そこで考えたのが「Active Noice Cancelling」という、マイクで拾った周囲の騒音に対して、逆位相の音波を生成し、音の波形を打ち消すことで、不要なノイズを軽減する技術だ。HSPではない人でも、ライブ会場など多くの刺激に溢れる場所などで着用すれば、もっとパフォーマンスに集中できるかもしれない。イヤホンではなくファッションアイテムとして取り入れられる帽子というのも、色々なシーンで使いやすいポイントだ。

最新技術とアナログの掛け合わせが生む面白さ
「ヒステリックグラマー」北村信彦氏

最後に「ヒステリックグラマー」を有するオゾンコミュニティの北村信彦氏が、素材提供、共同開発した試作品を発表。スピーカーが内蔵されたフライトキャップや、ピクニックなど行った先で音を流して楽しめるトートバッグ、音が流れる”WEIRD FROG”のぬいぐるみなどをラインアップした。このぬいぐるみが着用しているのは、阿波で裁縫、仕上げをおこなった「ヒステリックミニ(HYSTERIC MINI)」のTシャツだ。
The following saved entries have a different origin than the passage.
(* ===== verification/MerkleBlock.v ===== *)
(** * nogoutil/bloom: partial merkle trees

    [NewMerkleBlock] sends a filtering client the branches of the merkle tree that
    lead to the transactions that matched.  The client's side is not in the
    repository; [extract] is what BIP 37 prescribes for it, less its check against
    two equal branches. *)

From Stdlib Require Import ZArith Lia.
From stdpp Require Import sorting.
From S2P Require Import Prelude WireCommon ChainHash WireTx WireBlock WireNet WireMsgs NogoUtil Bloom.

Open Scope Z_scope.

Definition HashMerkleBranches (left right : list byte) : list byte := DoubleHashH (left ++ right).

Record merkleBlock : Type := mkMerkle {
  mb_numTx : Z;
  mb_allHashes : list (list byte);
  mb_finalHashes : list (list byte);
  mb_matchedBits : list bool;
  mb_bits : list bool;
}.

(** [(numTx + (1 << height) - 1) >> height] *)
Definition calcTreeWidth (numTx : Z) (height : nat) : Z :=
  Z.shiftr (wrap_u32 (numTx + wrap_u32 (Z.shiftl 1 (Z.of_nat height)) - 1)) (Z.of_nat height).

(** [None] is an index out of range. *)
Fixpoint calcHash (m : merkleBlock) (height : nat) (pos : Z) : option (list byte) :=
  match height with
  | O => mb_allHashes m !! Z.to_nat pos
  | S height =>
      left ← calcHash m height (wrap_u32 (pos * 2));
      right ← (if wrap_u32 (pos * 2 + 1) <? calcTreeWidth (mb_numTx m) height
               then calcHash m height (wrap_u32 (pos * 2 + 1)) else Some left);
      Some (HashMerkleBranches left right)
  end.

(** [isParent |= matchedBits[i]] from [i] on, [n] times at most. *)
Fixpoint any_matched (m : merkleBlock) (n : nat) (i : Z) (isParent : bool) : option bool :=
  match n with
  | O => Some isParent
  | S n =>
      if i <? mb_numTx m then
        b ← mb_matchedBits m !! Z.to_nat i;
        any_matched m n (i + 1) (isParent || b)
      else Some isParent
  end.

Definition add_bit (b : bool) (m : merkleBlock) : merkleBlock :=
  mkMerkle (mb_numTx m) (mb_allHashes m) (mb_finalHashes m) (mb_matchedBits m) (mb_bits m ++ [b]).
Definition add_final (hash : list byte) (m : merkleBlock) : merkleBlock :=
  mkMerkle (mb_numTx m) (mb_allHashes m) (mb_finalHashes m ++ [hash]) (mb_matchedBits m) (mb_bits m).
(* ===== verification/HeaderFS.v ===== *)
(** * neutrino/headerfs: the stores of block and filter headers

    Headers in a flat file, in the order of their heights, and an index from block
    hash to height in a database that both stores share.  [index.go], [file.go] and
    [store.go].  Every call of the file system and every transaction of walletdb
    takes its outcome from a list ([DbEffects]); a transaction is atomic.  The
    file is opened for appending: a write goes to its end and moves the offset
    there, which is otherwise where the last write left it.  The mutexes, the pool
    of buffers and the way a file is truncated on Windows are left out. *)

From Stdlib Require Import ZArith Lia.
From S2P Require Import Prelude WireCommon WireTx ChainHash WireBlock WireMsgs TxSort GCS GCSBuilder DbEffects.

Open Scope Z_scope.

Inductive HeaderType : Type := Block | RegularFilter | UnknownHeader (t : Z).

Inductive hfs_error : Type :=
| EFile                    (* of a call of the file system *)
| EDatabase                (* of walletdb *)
| EWire (e : wire_error)
| EHash (e : hash_error)
| EGcs (e : gcs_error)
| EHeaderType              (* "unknown header type" *)
| EMissingSubBucket
| ENoTip
| ErrHeightNotFound
| ErrHashNotFound
| ERemoveFlag              (* the flag and the headers to remove do not agree *)
| ErrHeaderNotFound
| EWrite                   (* "failed to write header" *)
| EWriteTruncate           (* the same, and the file could not be truncated *)
| ESync
| EAddHeaders              (* "failed to add headers to db" *)
| EAddRollback             (* the same, and the file could not be truncated *)
| ERollbackGenesis
| ERange                   (* "failed to read headers range" *)
| EChainTip
| EReadTip
| EOutOfSync
| ENotIncreasing
| ENotConnected.
(** With distinct heights the tip is the highest entry, in whatever order. *)
Lemma tip_of_highest batch tip height e :
  e ∈ batch -> height <= he_height e -> (forall e', e' ∈ batch -> e' = e \/ he_height e' < he_height e) ->
  fst (tip_of batch tip height) = he_hash e.
Proof.
  assert (Hstay : forall batch, (forall e', e' ∈ batch -> e' = e \/ he_height e' < he_height e) ->
    tip_of batch (he_hash e) (he_height e) = (he_hash e, he_height e)).
  { clear. induction batch as [|x batch IH]; intros H; [done|]. unfold tip_of in *. cbn [fold_left].
    destruct (Z.leb_spec (he_height e) (he_height x)) as [Hle|].
    - destruct (H x) as [->|]; [by left|apply IH; intros; apply H; by right|lia].
    - apply IH. intros. apply H. by right. }
  revert tip height. induction batch as [|x batch IH]; intros tip height He Hh Hmax; [by apply not_elem_of_nil in He|].
  unfold tip_of. cbn [fold_left]. fold (tip_of batch).
  assert (Hmax' : forall e', e' ∈ batch -> e' = e \/ he_height e' < he_height e) by (intros; apply Hmax; by right).
  destruct (Z.leb_spec height (he_height x)).
  - destruct (Hmax x) as [->|]; [by left| |].
    + change (fst (tip_of batch (he_hash e) (he_height e)) = he_hash e). by rewrite Hstay.
    + apply elem_of_cons in He as [->|He]; [lia|]. apply IH; [done|lia|done].
  - apply elem_of_cons in He as [->|He]; [lia|]. apply IH; [done|lia|done].
Qed.

(** ** Removing from the index *)

Definition in_root (root : gmap bytes bytes) (hash : bytes) : bool :=
  match root !! hash with Some v => len v =? 4 | None => false end.

(** The two groups hold the hashes, by where they are found. *)
Record grouped (root : gmap bytes bytes) (hashes : list bytes) (g : list bytes * gmap bytes (list bytes)) : Prop := {
  gr_roots : forall hash, hash ∈ fst g <-> hash ∈ hashes /\ in_root root hash = true;
  gr_prefix : forall p l hash, snd g !! p = Some l -> hash ∈ l -> p = hash_prefix hash /\ hash ∈ hashes /\ in_root root hash = false;
  gr_all : forall hash, hash ∈ hashes -> in_root root hash = false -> exists l, snd g !! hash_prefix hash = Some l /\ hash ∈ l;
  gr_some : forall p l, snd g !! p = Some l -> l <> [];
}.
(** A range whose mask is whole bytes is a prefix. *)
Lemma inside_prefix n ip k nn :
  IP_To4 ip = None -> len ip = 16 -> len nn = 16 -> (k <= 16)%nat ->
  networkNumberAndMask n = (nn, replicate k xff ++ replicate (16 - k) x00) ->
  take k nn = take k ip -> IPNet_Contains n ip = true.
Proof.
  intros H4 Hip Hnn Hk Hn Hp. unfold IPNet_Contains. rewrite Hn, H4. cbn [default].
  rewrite Hip, Hnn, Z.eqb_refl. apply bool_decide_eq_true_2. unfold len in *.
  replace (16 - k)%nat with (length nn - k)%nat at 1 by lia. rewrite ip_mask_prefix by lia.
  replace (16 - k)%nat with (length ip - k)%nat by lia. rewrite ip_mask_prefix by lia.
  rewrite Hp. do 2 f_equal. lia.
Qed.

Ltac outside_at ip i :=
  match goal with
  | |- context [IPNet_Contains ?n ip] =>
      rewrite (outside n ip i _ _ _ _ _ ltac:(eassumption) eq_refl eq_refl eq_refl eq_refl)
        by (vm_compute; discriminate)
  | |- context [IPNet_Contains ?n ip] =>
      rewrite (outside_v4 n ip _ _ ltac:(eassumption) eq_refl eq_refl eq_refl)
  end.

Lemma IP_Equal_differs ip x i p q :
  len ip = 16 -> len x = 16 -> ip !! i = Some p -> x !! i = Some q -> p <> q -> IP_Equal ip x = false.
Proof.
  intros Hi Hx Hp Hq Hne. unfold IP_Equal. rewrite Hi, Hx. cbn.
  apply bool_decide_eq_false_2. intros ->. congruence.
Qed.

(** An IPv6 address that is none of the reserved ones. *)
Ltac not_reserved ip :=
  unfold IsRoutable, IsValid, IsLocal, IsZero, IsOnionCatTor, IsRFC1918, IsRFC2544, IsRFC3849,
    IsRFC3927, IsRFC4193, IsRFC4843, IsRFC7343, IsRFC4862, IsRFC5737, IsRFC6598, IsRFC6052,
    IsRFC6145, IsRFC3964, IsRFC4380, IsIPv4, IP_IsUnspecified, IP_IsLoopback;
  cbn [TorV3Key NetAddressV2_IsTorV3 legacy NetAddressV2_ToLegacy NA2_Addr default from_option id
    NA_IP existsb rfc1918Nets rfc5737Net];
  match goal with H : IP_To4 ip = None |- _ => rewrite !H end;
  repeat first [outside_at ip 0%nat | outside_at ip 1%nat | outside_at ip 2%nat | outside_at ip 8%nat];
  repeat match goal with
  | |- context [IP_Equal ip ?x] =>
      first [rewrite (IP_Equal_differs ip x 0 _ _ ltac:(eassumption) eq_refl eq_refl eq_refl) by discriminate
            |rewrite (IP_Equal_differs ip x 8 _ _ ltac:(eassumption) eq_refl eq_refl eq_refl) by discriminate
            |rewrite (IP_Equal_differs ip x 10 _ _ ltac:(eassumption) eq_refl eq_refl eq_refl) by discriminate]
  end.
国際ファッション専門職大学と同じく、学校法人 日本教育財団が運営する東京モード学園の卒業生でもある北村氏は、今回のコラボレーションの背景について「今回、国際ファッション専門職大学より『ファブリックスピーカー』開発者の吉田学先生の紹介を受け、元々音楽好きから始まり、今でも音がない生活は考えられない僕にとって、『ヒステリックグラマー』との高い親和性を感じた」と語る。「このような最新技術が生まれたとき、今の時代なら多くの人はAIで何かを作ってしまうのだと思う。しかし僕たちがこれまで持っていたようなアナログでフィジカルなもの、伝統的なものを新たな技術と掛け合わせることで、きっと何か面白いものが生まれるはずだ。昔からある日本の美と最新技術を掛け合わせたものを提案し、海外から来た人に感動を与えられたらうれしい」。